Эмиграция многое дала
Ходасевичу, и прежде всего – расширение горизонтов, выход за пределы
российского (и уже к тому времени советского) пространства. Все это было
сделано одной небольшой книгой, стоящей особняком в нашей поэзии, –
«Европейской ночью». При этом уехал он почти случайно, но сознательно стал
эмигрантом, то есть принял решение не возвращаться уже там. Он эмигрировал в
культуру и экзистенцию – «Но: восемь томиков, не
больше, – / И в них вся родина моя…». Вот почему у него нет такого количества
ностальгических стихов, как у Иванова или Набокова, да и вообще этой довольно
назойливой темы нет. Он инстинктивно чувствовал здесь потенциал пошлости и его
чурался.
Благодаря эмиграции
Ходасевичу удалось выйти на такой уровень обобщения, который был ему ранее
недоступен, и выскочить из ограды Серебряного века. Одним своим названием его
последняя книга «Европейская ночь» возвращает русскую поэзию в общеевропейский
контекст. По силе экспрессии этот цикл можно сравнить с «Криком» Мунка:
«Колышется его просторный / Пиджак – и, подавляя стон, / Под европейской
ночью черной / Заламывает
руки он…» Заметим, стихотворение, откуда взята цитата, называется «У моря», а
у Мунка на картине изображен морской пейзаж. Это не эмигрантский стон, а нота
гибели европейской цивилизации, предчувствие потрясений последующих
десятилетий. Такую ноту невозможно длить долго. Думается, сам Ходасевич
сознавал исчерпанность этой темы, а новой еще не появилось – этим, на мой
взгляд, объясняется его молчание в тридцатых.

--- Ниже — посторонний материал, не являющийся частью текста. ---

Lemma jsc_same_extension (u u' : string) :
  toLowerCase u = toLowerCase u' -> extension u = extension u' /\ (u = "" <-> u' = "").
Proof.
  intros E. split.
  - rewrite <- (jsc_extension_lower u), <- (jsc_extension_lower u'), E. reflexivity.
  - rewrite <- (jsc_toLowerCase_empty u), <- (jsc_toLowerCase_empty u'), E. tauto.
Qed.

End JsStringCase.

(** X19. Validation ignores letter case: two URLs that differ only in the
    case of their letters have the same extension, and each validator
    accepts both or rejects both. *)
Theorem validation_ignores_letter_case (u u' : string) (fmts : list string) :
  JsString.toLowerCase u = JsString.toLowerCase u' ->
  JsString.extension u = JsString.extension u' /\
  (AssetLoader._validateAssetUrl fmts (JSStr u) = inr u <->
   AssetLoader._validateAssetUrl fmts (JSStr u') = inr u') /\
  (SpriteManager.validateUrl (JSStr u) = inr u <->
   SpriteManager.validateUrl (JSStr u') = inr u').
Proof.
  intros E. destruct (JsStringCase.jsc_same_extension u u' E) as [Ext Emp].
  split; [exact Ext|].
  destruct (String.eqb u "") eqn:Eu.
  - apply String.eqb_eq in Eu. pose proof (proj1 Emp Eu) as Eu'. subst u u'.
    split; split; discriminate.
  - apply String.eqb_neq in Eu.
    assert (u' <> "") as Eu' by tauto.
    rewrite (AssetLoaderFacts.al_validate_str fmts u Eu),
            (AssetLoaderFacts.al_validate_str fmts u' Eu'),
            (SpriteManagerFacts.sm_validate_str u Eu),
            (SpriteManagerFacts.sm_validate_str u' Eu'), Ext.
    split.
    + destruct (JsString.includes fmts (JsString.extension u'));
        split; intros H; try reflexivity; discriminate.
    + destruct (JsString.includes _ (JsString.extension u'));
        split; intros H; try reflexivity; discriminate.
Qed.

(** ['SHIP.PNG'] is accepted because ['ship.png'] is. *)
Lemma validation_ignores_letter_case_witness :
  AssetLoader._validateAssetUrl AssetLoader.CONFIG.SUPPORTED_FORMATS (JSStr "SHIP.PNG")
    = inr "SHIP.PNG" /\
  SpriteManager.validateUrl (JSStr "SHIP.PNG") = inr "SHIP.PNG".
Proof.
  destruct (validation_ignores_letter_case "ship.png" "SHIP.PNG"
              AssetLoader.CONFIG.SUPPORTED_FORMATS eq_refl) as (_ & HA & HS).
  split; [apply HA | apply HS]; reflexivity.
Defined.

(** ** Recency and preloading from the cache *)

Module SpriteManagerRecency.
Import SpriteManager.

Lemma smr_unique_value (c : JsMap.t nat) k r r' :
  List.NoDup (JsMap.keys c) -> In (k, r) c -> JsMap.get c k = Some r' -> r = r'.
Proof.
  induction c as [|[k0 v0] c IH]; simpl; [tauto|].
  intros ND [H|H] G.
  - injection H as -> ->. rewrite String.eqb_refl in G. congruence.
  - inversion ND as [|x l Hnot ND']; subst.
    destruct (String.eqb k k0) eqn:E.
    + apply String.eqb_eq in E. subst k0. exfalso. apply Hnot.
      change (In (fst (k, r)) (List.map fst c)). apply List.in_map, H.
    + exact (IH ND' H G).
Qed.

Помимо любимых в поэтической публике рассуждений о поэтах в
формате табели о рангах – кто великий, кто выдающийся, а кто не дотягивает, – есть
другая вакансия, разговор о которой более продуктивен. Это место центрального
поэта эпохи или века, то есть такого поэта, который занимает место в центре
ряда, стягивая к себе оба крыла. Поэта – выразителя глобального диссонанса,
трагической красоты мира, отраженного «в постыдной луже»: «Нелегкий труд, о
Боже правый, / Всю жизнь воссоздавать мечтой / Твой мир, горящий звездной славой / И первозданною
красой». Если Пушкин – создатель поэтического канона, то Ходасевич – его самый
последовательный «воссоздаватель». Если представить
себе развитие поэзии как появление и смену канонов, то для определения канона, созданного Ходасевичем в начале XX века, привлечение имени Пушкина
видится абсолютно неизбежным. С этой точки зрения именно Ходасевич является
одним из наиболее явных, хотя и негласных, претендентов на позицию центрального
поэта в русском XX веке.
Если полушутливо представить себе некое теневое поэтическое правительство, то
он занял бы в нем центральное место. В любом случае большое везение, что у нас
есть такой поэт, как Ходасевич.
[1]
Скворцов А. Буря внутри. Опыт прочтения одного стихотворения Владислава
Ходасевича. – «Новый мир», 2015, № 7.